Hace algunos meses les envié una nota sobre el servicio Google Libros, que permite ubicar y en ciertos casos, consultar o descargar a la computadora del usuario una versión digitalizada de libros existentes en prestigiosas bibliotecas públicas y universitarias (Harvard, Stanford, Oxford, California, Texas, Complutense, New York Public Library, entre otras). Como les comentaba, se trata de un ambicioso programa, que ha motivado una discusión entre quienes consideran que la cultura y el conocimiento científico son patrimonios universales, contra quienes defienden los derechos de los autores y (sobre todo) de las compañías editoras.

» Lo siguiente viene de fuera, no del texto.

(* ===== verification/InternalMutex.v ===== *)
(** * The internal lock

    [asyncband/src/internal/mutex.rs]: the standard lock without poisoning.  A panic inside a critical section
    of the standard lock poisons it, and from then on [lock] and [get_mut] answer with an error that still
    carries the guard; the wrapper takes the guard out of the error.  The theorem says that critical sections
    run through the wrapper, some of which may panic, are the sections run on the protected value itself,
    which is why the other files model a locked section as a computation on the value it protects. *)
From S2P Require Import Prelude.

(** ** The standard lock *)
Record StdMutex (T : Type) : Type := mkStd { data : T; poisoned : bool }.
Arguments mkStd {T}.
Arguments data {T}.
Arguments poisoned {T}.

(** [PoisonError]: the guard (or the reference) it carries. *)
Record PoisonError (G : Type) : Type := mkPoison { guard : G }.
Arguments mkPoison {G}.
Arguments guard {G}.
Definition into_inner {G : Type} (e : PoisonError G) : G := guard e.

Section lock.
Context {T A : Type}.
Implicit Types (s : StdMutex T) (t : T) (sec : M T A).

(** A guard gives access to the value; its drop poisons the lock when the section panicked. *)
Definition std_new t : StdMutex T := mkStd t false.
Definition std_lock s : result T (PoisonError T) := if poisoned s then Err (mkPoison (data s)) else Ok (data s).
Definition std_unlock (panicking : bool) t s : StdMutex T := mkStd t (poisoned s || panicking).
Definition std_get_mut s : result T (PoisonError T) := std_lock s.

(** [unwrap_or_else]. *)
Definition unwrap_or_else {B E : Type} (r : result B E) (f : E → B) : B :=
  match r with Ok b => b | Err e => f e end.

(** ** The wrapper *)
Definition mutex_new t : StdMutex T := std_new t.
Definition mutex_lock s : T := unwrap_or_else (std_lock s) into_inner.
Definition mutex_get_mut s : T := unwrap_or_else (std_get_mut s) into_inner.

(** A section entered with [lock]: the guard is dropped at its end, in a panic too. *)
Definition with_lock sec : M (StdMutex T) A := λ s,
  match sec (mutex_lock s) with
  | Ret a t => Ret a (std_unlock false t s)
  | Panic e t => Panic e (std_unlock true t s)
  end.

(** An exclusive reference: no guard is made, and a panic does not poison. *)
Definition with_get_mut sec : M (StdMutex T) A := λ s,
  match sec (mutex_get_mut s) with
  | Ret a t => Ret a (mkStd t (poisoned s))
  | Panic e t => Panic e (mkStd t (poisoned s))
  end.

(** Sections one after the other, each with [lock] or [get_mut]; a panic ends its section only. *)
Inductive Entry : Type := ByLock | ByMut.
Definition enter (e : Entry) : M T A → M (StdMutex T) A := match e with ByLock => with_lock | ByMut => with_get_mut end.

Definition answer {S : Type} (r : outcome S A) : result A string := match r with Ret a _ => Ok a | Panic e _ => Err e end.
Definition after {S : Type} (r : outcome S A) : S := match r with Ret _ s | Panic _ s => s end.

Fixpoint sections (l : list (Entry * M T A)) s : list (result A string) * StdMutex T :=
  match l with
  | [] => ([], s)
  | (e, sec) :: l =>
      let r := enter e sec s in
      let (rs, s) := sections l (after r) in (answer r :: rs, s)
  end.

(** The same sections on the value alone. *)
Fixpoint bare_sections (l : list (Entry * M T A)) t : list (result A string) * T :=
  match l with
  | [] => ([], t)
  | (_, sec) :: l =>
      let r := sec t in
      let (rs, t) := bare_sections l (after r) in (answer r :: rs, t)
  end.

Lemma lock_data s : mutex_lock s = data s ∧ mutex_get_mut s = data s.
Proof. unfold mutex_lock, mutex_get_mut, std_get_mut, std_lock. by destruct (poisoned s). Qed.

Lemma enter_bare e sec s : answer (enter e sec s) = answer (sec (data s)) ∧ data (after (enter e sec s)) = after (sec (data s)).
Proof. destruct (lock_data s) as [Hl Hm]. destruct e; simpl; unfold with_lock, with_get_mut; rewrite ?Hl, ?Hm; by destruct (sec (data s)). Qed.

(** The internal lock is transparent: critical sections entered through it, in any number and with panics in any
    of them, answer what they answer when they are run on the protected value itself, one after the other, and leave
    the value they leave there.  A lock that was poisoned still lets everybody in. *)
Theorem internal_lock_transparent (l : list (Entry * M T A)) s :
  (sections l s).1 = (bare_sections l (data s)).1 ∧ data (sections l s).2 = (bare_sections l (data s)).2.
Proof.
  revert s. induction l as [|[e sec] l IH]; intros s; simpl; [done|]. destruct (enter_bare e sec s) as [Ha Hd].
  destruct (IH (after (enter e sec s))) as [IH1 IH2]. rewrite Hd in IH1, IH2.
  destruct (sections l _) as [rs s'], (bare_sections l _) as [rs' t']. simpl in *. by rewrite Ha, IH1.
Qed.
End lock.

(** A panic poisons the standard lock; the next section is entered all the same and sees what was written. *)
Example entered_after_panic :
  sections [(ByLock, put 1 ;; panic "oops"); (ByLock, get)] (mutex_new 0) = ([Err "oops"; Ok 1], mkStd 1 true).
Proof. reflexivity. Qed.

Un comunicado recogido en una nota periodística acaba de anunciar que la Universidad Nacional Autónoma de México se ha unido a este programa de digitalización. La nota menciona que los primeros 2000 libros podrán consultarse en línea a partir del próximo año, y que se espera arribar a un promedio anual de remisión de 7 y 10 000 títulos.

El programa se ha adelantado a sus propios anuncios, porque muchas ediciones universitarias ya se encuentran disponibles en http://www.google.com.mx/books?hl=es (para ver el listado vaya al menú “Búsqueda avanzada de libros” y en “Mostrar libros publicados por” escriba UNAM) Cabe observar que solamente fueron incluidas las publicaciones posteriores a 1950, debido a que las anteriores son consideradas como catálogo histórico y, según se informó, requerirían de otro acuerdo particular con Google, con otras características. Asimismo, únicamente pueden examinarse los libros con la opción de “vista restringida” (esto es, la portada, índice y entre 5 y 20 páginas). Al parecer, en realidad Google ya dispone de los textos completos, porque el usuario puede hacer búsquedas específicas dentro de cada libro, aunque no siempre pueda leerse la página en cuestión.

La UNAM (a diferencia de las instituciones y universidades arriba mencionadas) está participando en este programa solamente como casa editora, por lo cual los vastos y en ocasiones antiguos acervos de sus bibliotecas no han sido incluidos. Esto da lugar a situaciones un tanto extrañas. Por ejemplo, muchas ediciones originales o raras de la literatura mexicana pueden consultarse enteramente en línea y aun transferir una copia a la propia computadora, pero solamente gracias a los ejemplares proporcionados por universidades o instituciones extranjeras. Es el caso, por dar un ejemplo, de la edición de 1842 del “Periquillo Sarniento” de Fernández de Lizardi, disponible en el ejemplar existente en la New York Public Library. La UNAM posee la edición aún más antigua de 1825, pero el curioso bibliófilo debe ir a consultarlo en biblioteca, lo cual es siempre muy recomendable…cuando es posible hacerlo.

Desde luego, las instituciones universitarias hacen bien en mostrar prudencia a la hora de ceder, aunque sea de una manera muy limitada e indirecta, parte de su patrimonio a una empresa tan poderosa como Google. Por otro lado, existe la clara necesidad de colocar el resultado de las labores de investigación y difusión al alcance de la mayor cantidad posible de personas, incluyendo a muchas que no conocen o no pueden adquirir o consultar fácilmente las ediciones universitarias. El caso de la UNAM es el primero, pero no tengo mayor duda de que esta disyuntiva se presentará tarde o temprano a otras instituciones. El tema requiere, ciertamente, de una consideración cuidadosa y de un debate razonado.